As the jet taxied out onto its assigned runway, Molly felt for his hand and squeezed it tight when she found it. Then she told him where they were ultimately bound.

Her objective was a maximum-security storage facility in rural Pennsylvania. It was the crown jewel of a group of fortresses operated by a company called Garrison Archives. Naturally, Noah knew this place well. They stored many rare treasures there, irreplaceable collections and priceless works of art, all preserved and protected in a controlled underground environment built to withstand even a nearby nuclear war.

But another, larger level of Garrison had a different purpose. It housed a vast chamber of secrets through which the highest levels of classified information flowed. This was the place where the world’s most powerful entities—including many clients of Noah’s late father—kept all the electronic records of their dealings, records that the world outside was never meant to see.

Molly planned a controlled release of the darkest of these secrets onto the open Internet, just as Virginia Ward had come to suspect. If the truth really could set us free, this one act should provide more than enough of it to do the job.
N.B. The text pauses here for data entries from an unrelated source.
(** Lines 517-523: the sum [s1] of the quadratic forms
    [thetastar[:,j]' Pinv thetastar[:,j]], whose sign is flipped when it
    gets negative. *)
Definition s1_loop (forms : list Q) : Q :=
  fold_left
    (fun s1 form =>
       let s := s1 + form in
       if Sampler.Qltb s 0 then s * -(1) else s)
    forms 0.

(** Lines 143-145 and 557-559: [P[j-1,k-1] = rho**(abs(j-k))] for
    [j, k = 1..T]. *)
Definition P_matrix (rho : Q) (T : nat) : list (list Q) :=
  map (fun j =>
         map (fun k => Qpower rho (Z.abs (Z.of_nat j - Z.of_nat k)))
             (seq 1 T))
      (seq 1 T).

(** [np.eye(T)]. *)
Definition eye (T : nat) : list (list Q) :=
  map (fun i => map (fun j => if Nat.eqb i j then 1 else 0) (seq 0 T))
      (seq 0 T).

End Posterior.

(** ** tseriescm.py: after the loop *)

Module Summary.
Import Sampler.

(** Lines 720-722: the acceptance rates of the three Metropolis-Hastings
    steps. *)
Definition acceptance_rates (st : state) : Q * Q * Q :=
  (inject_Z (arrho st) / inject_Z (iter0 st),
   inject_Z (ara st) / inject_Z (iter0 st),
   inject_Z (arb st) / inject_Z (iter0 st)).

(** [np.argmin]: the index of the first occurrence of the minimum; the
    empty array raises [ValueError]. *)
Fixpoint argmin_from (best : Q) (ibest i : nat) (l : list Q) : nat :=
  match l with
  | [] => ibest
  | x :: l' =>
      if Qltb x best then argmin_from x i (S i) l'
      else argmin_from best ibest (S i) l'
  end.

Definition argmin (l : list Q) : option nat :=
  match l with
  | [] => None
  | x :: l' => Some (argmin_from x 0 1 l')
  end.

(** Lines 725-734: [dist] has [CL] entries, [norm i] being the value of
    [np.linalg.norm] for the saved configuration [i] (a number: after a
    loop that has saved [CL >= 1] iterations the division by [iter1]
    gives no [nan]); the rows of [msample] and [memorygn] that were not
    written hold zeros. *)
Definition chosen (cfg : config) (n : nat) (norm : nat -> Q) (st : state)
  : option (nat * list Z) :=
  let dist := map norm (seq 0 (Z.to_nat (CL cfg))) in
  k <- argmin dist ;;
  Some (nth k (map (fun s => (s_m s, s_gn s)) (trace st))
            (0%nat, repeat 0%Z n)).

(** Lines 751-753: the members printed for each group. *)
Definition groups (mstar : nat) (gnstar : list Z) : list (list nat) :=
  map (fun j => HM.where_eq gnstar (Z.of_nat j)) (seq 0 mstar).

(** What [tseriescm] prints at the end. *)
Record report : Type := mkReport {
  r_mstar : nat;
  r_groups : list (list nat);
  r_HM : Q
}.

(** [mydata] by rows, from the scaled columns. *)
Definition rows_of (T : nat) (columns : list (list Q)) : list (list Q) :=
  map (fun t => map (fun c => nth t c 0) columns) (seq 0 T).

(** Lines 719-755, from the state at the end of the loop. *)
Definition finish (cfg : config) (n : nat) (mydata : list (list Q))
           (norm : nat -> Q) (st : state) : option report :=
  mg <- chosen cfg n norm st ;;
  let mstar := fst mg in
  let gnstar := snd mg in
  Some (mkReport mstar (groups mstar gnstar) (HM.HM mydata mstar gnstar)).

(** The whole call: the loop, then the choice of the configuration and
    the heterogeneity measure, on the data scaled at line 129 (computed
    here again, the state of the loop does not hold them). *)
Definition tseriescm {L : Type} (cfg : config) (index : list L)
           (columns : list (list Q)) (gamma0 : matrix)
           (oracle : nat -> draws) (norm : nat -> Q) : option report :=
  st <- run cfg index columns gamma0 oracle ;;
  sc <- Scale.scaleandperiods index columns ;;
  finish cfg (length columns) (rows_of (length index) (snd (fst sc))) norm st.

(** The iterations at which a row of [auxlpml] is due (line 661). *)
Definition lpml_due (cfg : config) (it : Z) : bool :=
  (it mod 10 =? 0)%Z && (burnin cfg <=? it)%Z.

Definition lpml_iterations (cfg : config) : list Z :=
  filter (lpml_due cfg) (map Z.of_nat (seq 0 (Z.to_nat (maxiter cfg)))).

(** The counters of the loop and the rows written so far. *)
Definition bookkeeping (st : state)
  : Z * Z * Z * list snapshot * Z * Z * Z :=
  (iter0 st, iter1 st, iter2 st, trace st, arrho st, ara st, arb st).

(** The number of iterations before [it] at which a snapshot, or a row of
    [auxlpml], was due. *)
Definition due_before (cfg : config) (it : Z) : Z :=
  Z.of_nat (length (filter (save_due cfg)
                           (map Z.of_nat (seq 0 (Z.to_nat it))))).

Definition lpml_due_before (cfg : config) (it : Z) : Z :=
  Z.of_nat (length (filter (lpml_due cfg)
                           (map Z.of_nat (seq 0 (Z.to_nat it))))).

(** What the counters of a state at the top of the loop satisfy. *)
Definition counted (cfg : config) (n : nat) (st : state) : Prop :=
  (0 <= iter0 st)%Z
  /\ iter1 st = due_before cfg (iter0 st)
  /\ Z.of_nat (length (trace st)) = iter1 st
  /\ (iter1 st <= CL cfg)%Z
  /\ iter2 st = (if indlpml cfg then lpml_due_before cfg (iter0 st) else 0%Z)
  /\ (indlpml cfg = true -> (0 < n)%nat -> (iter2 st <= lpml_rows cfg)%Z)
  /\ (0 <= arrho st <= iter0 st)%Z
  /\ (0 <= ara st <= iter0 st)%Z
  /\ (0 <= arb st <= iter0 st)%Z.

End Summary.

(** ** scaleandperiods.py: the scaled columns, one by one *)

Module Scaled.
Import Scale.

(** [maxima[i,0]] and [minima[i,0]] of a column with at least one entry. *)
Definition column_extrema (col : list Q) : Q * Q :=
  match col with
  | [] => (0, 0)
  | x :: rest => (py_max x rest, py_min x rest)
  end.

(** The column after the loops of lines 48-52. *)
Definition scaled_column (col : list Q) : list Q :=
  scale_column (fst (column_extrema col)) (snd (column_extrema col)) col.

(** The order of the values of a series is kept by its scaled values. *)
Definition same_order (col out : list Q) : Prop :=
  length out = length col
  /\ forall i j, (i < length col)%nat -> (j < length col)%nat ->
       nth i col 0 <= nth j col 0 -> nth i out 0 <= nth j out 0.

End Scaled.

(** ** Positions behind a boolean mask *)

Module Mask.

(** The position in the array of the entry of rank [j] of [array[mask]]. *)
Fixpoint nth_true (mask : list bool) (j : nat) : option nat :=
  match mask with
  | [] => None
  | true :: mask' =>
      match j with
      | O => Some 0%nat
      | S j' => option_map S (nth_true mask' j')
      end
  | false :: mask' => option_map S (nth_true mask' j)
  end.

(** The position before [np.delete(array, i)] of the entry at position
    [k] after it. *)
Definition undelete (i k : nat) : nat := if (k <? i)%nat then k else S k.

(** All the rows of a matrix have [n] entries. *)
Definition width_is {B : Type} (n : nat) (M : list (list B)) : Prop :=
  Forall (fun row => length row = n) M.

End Mask.

(** ** What one cluster adds to the similarity matrix *)

Module Similarity.

(** The amount added to [sim[u,v]] for a cluster of members [cc]. *)
Definition cluster_increment (cc : list nat) (u v : nat) : Z :=
  if existsb (Nat.eqb u) cc && existsb (Nat.eqb v) cc
  then (if Nat.eqb u v then 2%Z else 1%Z)
  else 0%Z.

End Similarity.

(** ** Further concrete cases *)

Module Cases.
Import Sampler.

(** A chain with the LPML rows requested: eleven iterations, burn-in 10. *)
Definition cfg_lpml : config :=
  mkConfig 11 10 1 false true true 2 2 1 2 1 2 1 false (1 # 2) 1 1
           false 1 1 (1 # 4) 0 true.

(** No component is clustered: [level + trend + seasonality == 0]. *)
Definition cfg_unclustered : config :=
  Scenario.config_of 2 1 1 false false false false false (1 # 4) 0.

(** The state before the loop for two series over twelve months; without
    clustered component [gamma] is [theta], of 12 rows. *)
Definition gamma_theta : matrix := Scenario.gamma_of 12 [1; 2] [7; 8].

Definition start_unclustered : state :=
  init_state cfg_unclustered 2 14 0 gamma_theta.

(** The [b] step is enabled, from [a = 1/4] and [b = 0]. *)
Definition cfg_b : config :=
  Scenario.config_of 2 1 1 false true true false true (1 # 4) 0.

(** Draws as [Scenario.calm], with fresh vectors of 12 entries. *)
Definition calm12 : draws :=
  Scenario.draws_of 12 (1 # 2) (fun _ => 5) (3 # 4) (1 # 2) (Fin 0) (Fin (-(1))).

End Cases.

(** * Properties *)

(** ** The partition utility *)

Module CompFacts.
Import Comp.
Section Facts.

Variable A : Type.
Variable eqb : A -> A -> bool.
Hypothesis eqb_refl : forall x, eqb x x = true.
Hypothesis eqb_sym : forall x y, eqb x y = eqb y x.
Hypothesis eqb_trans :
forall x y z, eqb x y = true -> eqb y z = true -> eqb x z = true.

Lemma mark_led_map (x : A) (seen vs : list A) :
mark_led eqb x vs (map (led_of eqb seen) vs) = map (led_of eqb (x :: seen)) vs.
Proof.
induction vs as [|y vs IH]; simpl; [reflexivity|].
rewrite IH. f_equal. unfold led_of. simpl. apply orb_comm.
Qed.

Lemma all_led_no_first (seen vs : list A) :
forallb (fun b => b) (map (led_of eqb seen) vs) = true ->
firsts_mask eqb seen vs = repeat false (length vs).
Proof.
induction vs as [|y vs IH]; simpl; [reflexivity|].
intros H. apply andb_true_iff in H. destruct H as [Hy Hvs].
rewrite Hy. f_equal. auto.
Qed.

Lemma comp_loop_firsts (seen vs : list A) :
comp_loop eqb vs (map (led_of eqb seen) vs) = firsts_mask eqb seen vs.
Proof.
revert seen. induction vs as [|x vs IH]; intros seen; simpl; [reflexivity|].
destruct (led_of eqb seen x) eqn:Hx; simpl.
- destruct (forallb (fun b => b) (map (led_of eqb seen) vs)) eqn:Hall.
  + now rewrite all_led_no_first.
  + now rewrite IH.
- destruct vs as [|y vs']; [reflexivity|].
  rewrite mark_led_map.
  destruct (forallb (fun b => b) (map (led_of eqb (x :: seen)) (y :: vs'))) eqn:Hall.
  + now rewrite all_led_no_first.
  + now rewrite IH.
Qed.

Lemma repeat_false_led (vs : list A) :
repeat false (length vs) = map (led_of eqb []) vs.
Proof. induction vs; simpl; congruence. Qed.

Lemma select_firsts (seen vs : list A) :
select (firsts_mask eqb seen vs) vs = reps eqb seen vs.
Proof.
revert seen. induction vs as [|x vs IH]; intros seen; simpl; [reflexivity|].
destruct (led_of eqb seen x); simpl; now rewrite IH.
Qed.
Assuming they actually made it inside, there wouldn’t be much time. She needed Noah—and his years of experience with such information at Doyle & Merchant—to help her navigate the sea of files and documents, separate the wheat from the chaff, and then package the best of it to be leaked for mass consumption.

He hadn’t told her this, but even in the unlikely event that they were successful he had his own strong doubts about the lasting effect that
such a release would have. It takes a lot of courage to see the truth even when it’s right there in front of you. Denial is so much easier, and these days most people wouldn’t know what to do with the truth if they saw it.